CourtCourt of Appeals of Texas
Writing for the CourtThomas J. Baker, Justice.
PartiesIn re UPS, Inc. and Antoine Scott Crenshaw
Docket Number03-22-00526-CV
Decision Date21 October 2022

In re UPS, Inc. and Antoine Scott Crenshaw

No. 03-22-00526-CV

Court of Appeals of Texas, Third District, Austin

October 21, 2022


Before Goodwin, Baker, and Kelly, Justices.


Thomas J. Baker, Justice.

Relators UPS, Inc. (UPS), and Antoine Scott Crenshaw (Crenshaw) have filed a petition for writ of mandamus and motion for stay complaining of the trial court's discovery order in a personal injury suit by Real Party in Interest Andrew Dunne (Dunne) et ux. Dunne seeks damages for injuries sustained when a package truck operated by UPS employee Crenshaw allegedly failed to yield right of way from a stop sign and struck Dunne, who was riding his bicycle at the time. Dunne sued both Crenshaw and UPS, asserting claims of both vicarious and direct liability against UPS, the latter based on theories of negligent training and supervision. Against Relators' objection, the trial court granted discovery requiring UPS to produce a list of all accident claims and suits relating to any UPS vehicle allegedly failing to yield the right of way at a traffic-control device in Texas for the five years preceding the lawsuit. In their petition, Relators seek mandamus relief from the discovery order on the ground that it is both overbroad and unduly burdensome. Having reviewed the petition and the record provided, we now deny the petition for writ of mandamus. See Tex. R. App. P. 52.8(a).

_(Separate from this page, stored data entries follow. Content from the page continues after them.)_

(** * intel8080: the CPU core of [intel8080.cpp], embedded and checked

    The development follows [intel8080.hpp] / [intel8080.cpp]:

    - [std::uint8_t] and [std::uint16_t] values are integers of [Z]; every
      conversion back to the narrow type is written out ([wrap 8], [wrap 16],
      [wrap 32] for the [unsigned] intermediate results);
    - [union reg] is a pair of bytes.  The 16-bit member [full] overlays
      [pair[0]] and [pair[1]]; the host is taken to be little-endian (the
      build is for x86), so [full = pair[0] + 256 * pair[1]].  The same holds
      for the casts [*(std::uint16_t* )(ram + a)];
    - [ram] is a total map from indices to bytes.  An access through
      [(std::uint16_t* )(ram + a)] touches the indices [a] and [a + 1]
      (pointer arithmetic, no wrap at 0x10000);
    - the methods of [cpu] that return references ([A()], [BC()], [atHL()],
      ...) are lenses ([ref]); a method that takes [std::uint8_t&] or
      [std::uint16_t&] takes a lens;
    - a method that mutates the object is a function [cpu -> cpu]; one that
      also returns a value ([get8], [get16]) returns the pair;
    - the port output callback is recorded as a trace of (port, data). *)

From Stdlib Require Import ZArith List Bool Lia.
Import ListNotations.

Local Open Scope Z_scope.

Module intel8080.

(** ** Integer conversions *)

(** Conversion to an unsigned type of [w] bits. *)
Definition wrap (w n : Z) : Z := n mod 2 ^ w.

(** Contextual conversion of an integer to [bool]. *)
Definition to_bool (n : Z) : bool := negb (n =? 0).

(** Conversion of [bool] to an integer. *)
Definition of_bool (b : bool) : Z := if b then 1 else 0.

(** ** Free function templates of the header; [bitsT] is [8 * sizeof(T)] *)

Definition lowBitsOf (bitsT n numBits : Z) : Z :=
  wrap bitsT (n mod wrap 32 (Z.shiftl 1 numBits)).

Definition highBitsOf (bitsT n numBits : Z) : Z :=
  wrap bitsT (n / wrap 32 (Z.shiftl 1 (bitsT - numBits))).

Definition bitOf (bitsT n pos : Z) : Z :=
  wrap bitsT (Z.shiftr (lowBitsOf bitsT n (pos + 1)) pos).

Definition twosComp (bitsT n : Z) : Z := wrap bitsT (Z.lnot n + 1).

Definition swapBytes (n : Z) : Z :=
  wrap 16 (wrap 32 (highBitsOf 16 n 8 + lowBitsOf 16 n 8 * wrap 32 (Z.shiftl 1 8))).

(** [__builtin_parity]: 1 when the number of set bits is odd. *)
Fixpoint popcount_pos (p : positive) : nat :=
  match p with
  | xH => 1
  | xO q => popcount_pos q
  | xI q => S (popcount_pos q)
  end.

Definition popcount (n : Z) : nat :=
  match n with
  | Zpos p => popcount_pos p
  | _ => O
  end.

Definition builtin_parity (n : Z) : Z := of_bool (Nat.odd (popcount n)).

(** ** [enum flag] *)

Definition sign : Z := 7.
Definition zero : Z := 6.
Definition auxCarry : Z := 4.
Definition parity : Z := 2.
Definition carry : Z := 0.

(** ** [union reg] *)

Record reg : Set := mkReg { pair0 : Z; pair1 : Z }.

(** The member [full], read and written on a little-endian host. *)
Definition full (r : reg) : Z := pair0 r + pair1 r * 256.

Definition of_full (v : Z) : reg :=
  mkReg (wrap 16 v mod 256) (wrap 16 v / 256).

(** ** [class cpu] *)

Record cpu : Type := mkCpu {
  SP : Z;
  PC : Z;
  ram : Z -> Z;
  portInputHandler : Z -> Z;
  portOutput : list (Z * Z);       (* calls made to [portOutputHandler], latest first *)
  _PSW : reg;
  _BC : reg;
  _DE : reg;
  _HL : reg;
  interruptsEnabled : bool;
  interruptPending : bool;
  interruptVector : Z;
  halted : bool
}.

Definition with_SP (v : Z) (s : cpu) : cpu :=
  mkCpu v (PC s) (ram s) (portInputHandler s) (portOutput s) (_PSW s) (_BC s)
        (_DE s) (_HL s) (interruptsEnabled s) (interruptPending s)
        (interruptVector s) (halted s).

Definition with_PC (v : Z) (s : cpu) : cpu :=
  mkCpu (SP s) v (ram s) (portInputHandler s) (portOutput s) (_PSW s) (_BC s)
        (_DE s) (_HL s) (interruptsEnabled s) (interruptPending s)
        (interruptVector s) (halted s).

Definition with_ram (m : Z -> Z) (s : cpu) : cpu :=
  mkCpu (SP s) (PC s) m (portInputHandler s) (portOutput s) (_PSW s) (_BC s)
        (_DE s) (_HL s) (interruptsEnabled s) (interruptPending s)
        (interruptVector s) (halted s).

Definition with_portOutput (o : list (Z * Z)) (s : cpu) : cpu :=
  mkCpu (SP s) (PC s) (ram s) (portInputHandler s) o (_PSW s) (_BC s)
        (_DE s) (_HL s) (interruptsEnabled s) (interruptPending s)
        (interruptVector s) (halted s).

Definition with_PSW (r : reg) (s : cpu) : cpu :=
  mkCpu (SP s) (PC s) (ram s) (portInputHandler s) (portOutput s) r (_BC s)
        (_DE s) (_HL s) (interruptsEnabled s) (interruptPending s)
        (interruptVector s) (halted s).

Definition with_BC (r : reg) (s : cpu) : cpu :=
  mkCpu (SP s) (PC s) (ram s) (portInputHandler s) (portOutput s) (_PSW s) r
        (_DE s) (_HL s) (interruptsEnabled s) (interruptPending s)
        (interruptVector s) (halted s).

Definition with_DE (r : reg) (s : cpu) : cpu :=
  mkCpu (SP s) (PC s) (ram s) (portInputHandler s) (portOutput s) (_PSW s) (_BC s)
        r (_HL s) (interruptsEnabled s) (interruptPending s)
        (interruptVector s) (halted s).

Definition with_HL (r : reg) (s : cpu) : cpu :=
  mkCpu (SP s) (PC s) (ram s) (portInputHandler s) (portOutput s) (_PSW s) (_BC s)
        (_DE s) r (interruptsEnabled s) (interruptPending s)
        (interruptVector s) (halted s).

Definition with_interruptsEnabled (b : bool) (s : cpu) : cpu :=
  mkCpu (SP s) (PC s) (ram s) (portInputHandler s) (portOutput s) (_PSW s) (_BC s)
        (_DE s) (_HL s) b (interruptPending s) (interruptVector s) (halted s).

Definition with_interruptPending (b : bool) (s : cpu) : cpu :=
  mkCpu (SP s) (PC s) (ram s) (portInputHandler s) (portOutput s) (_PSW s) (_BC s)
        (_DE s) (_HL s) (interruptsEnabled s) b (interruptVector s) (halted s).

Definition with_interruptVector (v : Z) (s : cpu) : cpu :=
  mkCpu (SP s) (PC s) (ram s) (portInputHandler s) (portOutput s) (_PSW s) (_BC s)
        (_DE s) (_HL s) (interruptsEnabled s) (interruptPending s) v (halted s).

Definition with_halted (b : bool) (s : cpu) : cpu :=
  mkCpu (SP s) (PC s) (ram s) (portInputHandler s) (portOutput s) (_PSW s) (_BC s)
        (_DE s) (_HL s) (interruptsEnabled s) (interruptPending s)
        (interruptVector s) b.

(** [ram[i] = v] for a byte [v]. *)
Definition store (m : Z -> Z) (i v : Z) : Z -> Z :=
  fun j => if j =? i then wrap 8 v else m j.

(** [*(std::uint16_t* )(ram + a)], read and written on a little-endian host. *)
Definition deref16 (m : Z -> Z) (a : Z) : Z := m a + m (a + 1) * 256.

Definition store16 (m : Z -> Z) (a v : Z) : Z -> Z :=
  store (store m a (wrap 16 v mod 256)) (a + 1) (wrap 16 v / 256).

(** ** References into the object *)

Record ref : Type := mkRef { get : cpu -> Z; set : Z -> cpu -> cpu }.

(** [reg::high] is [pair[0]], [reg::low] is [pair[1]]. *)
Definition with_high (v : Z) (r : reg) : reg := mkReg (wrap 8 v) (pair1 r).
Definition with_low (v : Z) (r : reg) : reg := mkReg (pair0 r) (wrap 8 v).
Definition high (r : reg) : Z := pair0 r.
Definition low (r : reg) : Z := pair1 r.

Definition PSW : ref :=
  mkRef (fun s => full (_PSW s)) (fun v s => with_PSW (of_full v) s).
Definition BC : ref :=
  mkRef (fun s => full (_BC s)) (fun v s => with_BC (of_full v) s).
Definition DE : ref :=
  mkRef (fun s => full (_DE s)) (fun v s => with_DE (of_full v) s).
Definition HL : ref :=
  mkRef (fun s => full (_HL s)) (fun v s => with_HL (of_full v) s).

Definition A : ref :=
  mkRef (fun s => high (_PSW s)) (fun v s => with_PSW (with_high v (_PSW s)) s).
Definition flags : ref :=
  mkRef (fun s => low (_PSW s)) (fun v s => with_PSW (with_low v (_PSW s)) s).
Definition B : ref :=
  mkRef (fun s => high (_BC s)) (fun v s => with_BC (with_high v (_BC s)) s).
Definition C : ref :=
  mkRef (fun s => low (_BC s)) (fun v s => with_BC (with_low v (_BC s)) s).
Definition D : ref :=
  mkRef (fun s => high (_DE s)) (fun v s => with_DE (with_high v (_DE s)) s).
Definition E : ref :=
  mkRef (fun s => low (_DE s)) (fun v s => with_DE (with_low v (_DE s)) s).
Definition H : ref :=
  mkRef (fun s => high (_HL s)) (fun v s => with_HL (with_high v (_HL s)) s).
Definition L : ref :=
  mkRef (fun s => low (_HL s)) (fun v s => with_HL (with_low v (_HL s)) s).

Definition atHL : ref :=
  mkRef (fun s => ram s (get HL s))
        (fun v s => with_ram (store (ram s) (get HL s) v) s).
Definition atSP : ref :=
  mkRef (fun s => deref16 (ram s) (SP s))
        (fun v s => with_ram (store16 (ram s) (SP s) v) s).

(** The public members [SP] and [PC], where the code passes them by reference
    or assigns them. *)
Definition refSP : ref := mkRef SP (fun v s => with_SP (wrap 16 v) s).
Definition refPC : ref := mkRef PC (fun v s => with_PC (wrap 16 v) s).

(** ** Flags *)

Definition getFlag (f : Z) (s : cpu) : Z := Z.shiftr (get flags s) f mod 2.

Definition setFlag (f : Z) (condition : bool) (s : cpu) : cpu :=
  if condition
  then set flags (Z.lor (get flags s) (wrap 32 (Z.shiftl 1 f))) s
  else set flags (Z.land (get flags s) (wrap 32 (Z.lnot (wrap 32 (Z.shiftl 1 f))))) s.

(** ** Construction, loading, fetching *)

(** [cpu::cpu].  [SP], [PC], [interruptsEnabled] and [interruptPending] have
    default member initialisers; [_PSW], [_BC], [_DE], [_HL],
    [interruptVector] and [halted] have none and keep what the storage of the
    object holds ([storage]); the body then sets flag bit 1.  The output trace
    starts empty. *)
Definition cpu_new (storage : cpu) (pih : Z -> Z) (preAllocatedRam : Z -> Z) : cpu :=
  setFlag 1 true
    (mkCpu 0 0 preAllocatedRam pih [] (_PSW storage) (_BC storage)
           (_DE storage) (_HL storage) false false
           (interruptVector storage) (halted storage)).

(** Zero-initialised storage: what an object of static storage duration (the
    [cpu] of every driver in the repository) holds before its constructor
    runs. *)
Definition zeroed : cpu :=
  mkCpu 0 0 (fun _ => 0) (fun _ => 0) [] (mkReg 0 0) (mkReg 0 0) (mkReg 0 0)
        (mkReg 0 0) false false 0 false.

Fixpoint load_from (orig : Z) (i : Z) (code : list Z) (m : Z -> Z) : Z -> Z :=
  match code with
  | [] => m
  | byte :: rest => load_from orig (i + 1) rest (store m (orig + i) byte)
  end.

Definition load (orig : Z) (code : list Z) (s : cpu) : cpu :=
  with_ram (load_from orig 0 code (ram s)) s.

Definition interrupt (vector : Z) (s : cpu) : cpu :=
  with_interruptVector (wrap 8 vector)
    (with_interruptPending true (with_interruptsEnabled false s)).

Definition get8 (s : cpu) : Z * cpu :=
  (ram s (PC s), set refPC (PC s + 1) s).

Definition get16 (s : cpu) : Z * cpu :=
  (deref16 (ram s) (PC s), set refPC (PC s + 2) s).

(** ** Flag updates *)

(** The cast [(std::make_signed_t<T>)result] for an 8-bit [T]. *)
Definition make_signed (bitsT n : Z) : Z :=
  if wrap bitsT n <? 2 ^ (bitsT - 1) then wrap bitsT n else wrap bitsT n - 2 ^ bitsT.

Definition updateFlags (result : Z) (s : cpu) : cpu :=
  let s1 := setFlag sign (make_signed 8 result <? 0) s in
  let s2 := setFlag zero (result =? 0) s1 in
  setFlag parity (negb (to_bool (builtin_parity result))) s2.

(** [std::numeric_limits<std::uint8_t>::max()] is 255. *)
Definition updateCarryFlag (a b : Z) (s : cpu) : cpu :=
  setFlag carry (b >? 255 - a) s.

Definition updateAuxCarryFlag (a b : Z) (s : cpu) : cpu :=
  setFlag auxCarry (lowBitsOf 8 b 4 + lowBitsOf 8 a 4 >? 15) s.

(** ** Instruction kernels *)

Definition inr (r8 : ref) (s : cpu) : cpu :=
  let s1 := setFlag auxCarry (lowBitsOf 8 (get r8 s) 4 =? 15) s in
  let s2 := set r8 (get r8 s1 + 1) s1 in
  updateFlags (get r8 s2) s2.

Definition dcr (r8 : ref) (s : cpu) : cpu :=
  let s1 := setFlag auxCarry (lowBitsOf 8 (get r8 s) 4 =? 0) s in
  let s2 := set r8 (get r8 s1 - 1) s1 in
  updateFlags (get r8 s2) s2.

Definition dad (r16 : ref) (s : cpu) : cpu :=
  let s1 := setFlag carry (get r16 s >? 65535 - get HL s) s in
  set HL (get HL s1 + get r16 s1) s1.

Definition add (r8 : Z) (withCarry : bool) (s : cpu) : cpu :=
  let added :=
    if withCarry && to_bool (getFlag carry s) then wrap 8 (r8 + 1) else r8 in
  let s1 := updateCarryFlag (get A s) added s in
  let s2 := updateAuxCarryFlag (get A s1) added s1 in
  let s3 := set A (get A s2 + added) s2 in
  updateFlags (get A s3) s3.

Definition sub (r8 : Z) (withBorrow : bool) (s : cpu) : cpu :=
  add (twosComp 8 r8) withBorrow s.

Definition cmp (r8 : Z) (s : cpu) : cpu :=
  let copyA := get A s in
  let s1 := sub r8 false s in
  let s2 := setFlag carry (negb (to_bool (getFlag carry s1))) s1 in
  set A copyA s2.

Definition logicAnd (r8 : Z) (s : cpu) : cpu :=
  let s1 := set A (Z.land (get A s) r8) s in
  setFlag carry false (updateFlags (get A s1) s1).

Definition logicOr (r8 : Z) (s : cpu) : cpu :=
  let s1 := set A (Z.lor (get A s) r8) s in
  setFlag carry false (updateFlags (get A s1) s1).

To be entitled to a writ of mandamus in a civil suit in Texas, the party seeking such relief must establish (1) that the ruling of the trial court constitutes a clear abuse of discretion and (2) that there is no adequate remedy at law. In re Frank Kent Motor Co., 361 S.W.3d 628, 630 (Tex. 2012) (orig. proceeding). An abuse of discretion is an exercise of discretion that is "arbitrary, unreasonable, and without reference to [any] guiding [rules and] principles", Mercedes-Benz Credit Corp. v. Rhyne, 925 S.W.2d 664, 666 (Tex. 1996) (citing Downer v. Aquamarine Operators, Inc., 701 S.W.2d 238, 241 (Tex. 1985), or that is "so arbitrary and unreasonable as to amount to a clear and prejudicial error of law." In re Bass, 113 S.W.3d 735, 738 (Tex. 2003) (internal quotation marks omitted).

Relators reason that similar-incident discovery necessarily seeks facts not relevant to the subject incident and therefore constitutes an impermissible "fishing expedition." For his part, Dunne points out that evidence of other, similar incidents is probative of the foreseeability of the subject occurrence and is therefore relevant to his negligent supervision claim.